The war creates an interesting context for all this movie-magazine madness. The girls meet enlisted men at Barnard dances and must endure the painful news from home when someone they know goes MIA or comes home in a body bag from the war. When a warplane accidentally hits the Empire State Building, Hart writes about the experience of the city in its aftermath so intensely that it almost could be mistaken for a description of 9/11. New York and World War II, atomic bombs and young love all meld together to offset the high-society hijinks of Tiffany, giving SUMMER AT TIFFANY a weight that grounds it in reality while still allowing us the enjoyment of living vicariously through those for whom it is not as daily a concern.

Hart never came back to New York after that summer. Although offered an opportunity to stay on the East Coast and study cello at Yale, she returned to Iowa and became a music educator as well as a musician out west. But her experiences in Manhattan that long-ago summer made some serious indentations on her life card, and she displays great heart in reliving and recounting for us a very special part of her own history and the history of the United States.
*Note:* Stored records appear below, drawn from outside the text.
(** * DataFrameMLVisitors: a shallow embedding and its specification

    The visitors of [include/DataFrame/DataFrameMLVisitors.h] are embedded as
    functions over lists.  A C++ [double] is modelled by the type [double]
    below: either [NaN] or a finite value carried as a real number, so
    rounding and overflow are idealised away while the [NaN] tests and the
    [NaN] padding of the source stay visible.  [size_type] is a 64-bit
    unsigned integer, modelled in [Z] with its wrap-around written out; where
    a count or an index is a natural number, the products that can pass 2^64
    are taken modulo 2^64.  What a visitor reads and writes is followed in
    two models of memory: [Heap], cells at addresses, for the pointers kept
    by a view, and [Store], containers with positions, for the ranges a
    visitor is handed and the result it owns. *)

From Stdlib Require Import Reals Lra Lia List ZArith Bool Arith FinFun Permutation.
From ExtLib Require Import Structures.Monad Structures.MonadState
  Data.Monads.StateMonad.
Import ListNotations.

Set Implicit Arguments.

(* ====================================================================== *)
(** * Part I: definitions *)
(* ====================================================================== *)

(** ** Numeric model *)

Inductive double : Type :=
| NaN : double
| Fin : R -> double.

Declare Scope dbl_scope.
Delimit Scope dbl_scope with dbl.
Bind Scope dbl_scope with double.

(** Modelled from the spec: [is_nan__], a helper declared outside the
    sources at hand: the test that tells NaN from valid values. *)
Definition is_nan__ (x : double) : bool :=
  match x with NaN => true | Fin _ => false end.

Definition dlift2 (f : R -> R -> R) (x y : double) : double :=
  match x, y with
  | Fin a, Fin b => Fin (f a b)
  | _, _ => NaN
  end.

Definition dadd : double -> double -> double := dlift2 Rplus.
Definition dsub : double -> double -> double := dlift2 Rminus.
Definition dmul : double -> double -> double := dlift2 Rmult.

Definition dneg (x : double) : double :=
  match x with Fin a => Fin (- a) | NaN => NaN end.

(** Division: [0/0] is [NaN] as in IEEE 754.  A non-zero value over zero is
    an infinity in IEEE 754; finite values only are carried here, and the
    statements below keep every divisor away from zero. *)
Definition ddiv (x y : double) : double :=
  match x, y with
  | Fin a, Fin b => if Req_dec_T b 0 then NaN else Fin (a / b)
  | _, _ => NaN
  end.

(** [std::sqrt]: [NaN] on a negative argument. *)
Definition dsqrt (x : double) : double :=
  match x with
  | Fin a => if Rlt_dec a 0 then NaN else Fin (sqrt a)
  | NaN => NaN
  end.

(** [std::log]: [NaN] on a negative argument; the logarithm of zero is an
    infinity and is not carried (see [ddiv]). *)
Definition dlog (x : double) : double :=
  match x with
  | Fin a => if Rlt_dec 0 a then Fin (ln a) else NaN
  | NaN => NaN
  end.

(** Comparisons with [NaN] are false. *)
Definition dlt (x y : double) : bool :=
  match x, y with
  | Fin a, Fin b => if Rlt_dec a b then true else false
  | _, _ => false
  end.

Definition dgt (x y : double) : bool := dlt y x.

Notation "x + y" := (dadd x y) : dbl_scope.
Notation "x - y" := (dsub x y) : dbl_scope.
Notation "x * y" := (dmul x y) : dbl_scope.
Notation "x / y" := (ddiv x y) : dbl_scope.
Notation "- x" := (dneg x) : dbl_scope.

(** [size_type] arithmetic. *)
Definition size_bits : Z := 64.
Definition size_wrap (z : Z) : Z := z mod 2 ^ size_bits.

(** [a * b] on two [size_type] values held as natural numbers: the product
    modulo 2^64. *)
Definition size_mul (a b : nat) : nat :=
  Z.to_nat (size_wrap (Z.of_nat a * Z.of_nat b)).

(** [value_type(n)] for a [size_type] n. *)
Definition of_size (z : Z) : double := Fin (IZR z).

(** [std::numeric_limits<double>::max()]. *)
Definition DBL_MAX : R := (2 - / 2 ^ 52) * 2 ^ 1023.

(** The sum of a list of real numbers, for the statements. *)
Definition total (l : list R) : R := fold_right Rplus 0%R l.

(* ---------------------------------------------------------------------- *)
(** ** StatsVisitor (from DataFrameStatsVisitors.h) *)

Module StatsVisitor.

(** Modelled from the spec: [StatsVisitor], the generic statistics visitor
    supplying running mean and variance, is declared in
    DataFrameStatsVisitors.h, which is not part of the sources at hand.  It is
    a one-pass accumulator of the count, the mean and the sum of squared
    deviations; the variance is the sample variance (denominator [n - 1]),
    the only reading under which [s_xy / ((n-1) * var_x)] is a slope. *)
Record t : Type := mk {
  n_ : Z;
  m1_ : double;
  m2_ : double;
  skip_nan_ : bool
}.

Definition pre (s : t) : t :=
  {| n_ := 0; m1_ := Fin 0; m2_ := Fin 0; skip_nan_ := skip_nan_ s |}.

Definition visit (s : t) (val : double) : t :=
  if skip_nan_ s && is_nan__ val then s
  else
    let n1 := n_ s in
    let n := size_wrap (n1 + 1) in
    let delta := (val - m1_ s)%dbl in
    let delta_n := (delta / of_size n)%dbl in
    {| n_ := n;
       m1_ := (m1_ s + delta_n)%dbl;
       m2_ := (m2_ s + delta * delta_n * of_size n1)%dbl;
       skip_nan_ := skip_nan_ s |}.

Definition get_mean (s : t) : double := m1_ s.

Definition get_variance (s : t) : double :=
  (m2_ s / (of_size (n_ s) - Fin 1))%dbl.

Definition get_std (s : t) : double := dsqrt (get_variance s).

End StatsVisitor.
--- Reviewed by Jana Siciliano

Summer at Tiffany5
The story of Summer at Tiffany is just as cute as the gorgeous book cover portrays! This is a quick, easy read that highlights a summer Marjorie Hart spent in NCY during college with her friend Marty during the late 1940's. The pages take you back to a charming and magical era, when shopping at a department store was an elegant experience. The fun times that Marjorie has are all captured in an easy to read and well written manner. This was a feel good book and one I will look forward to re-reading again. Highly recommended!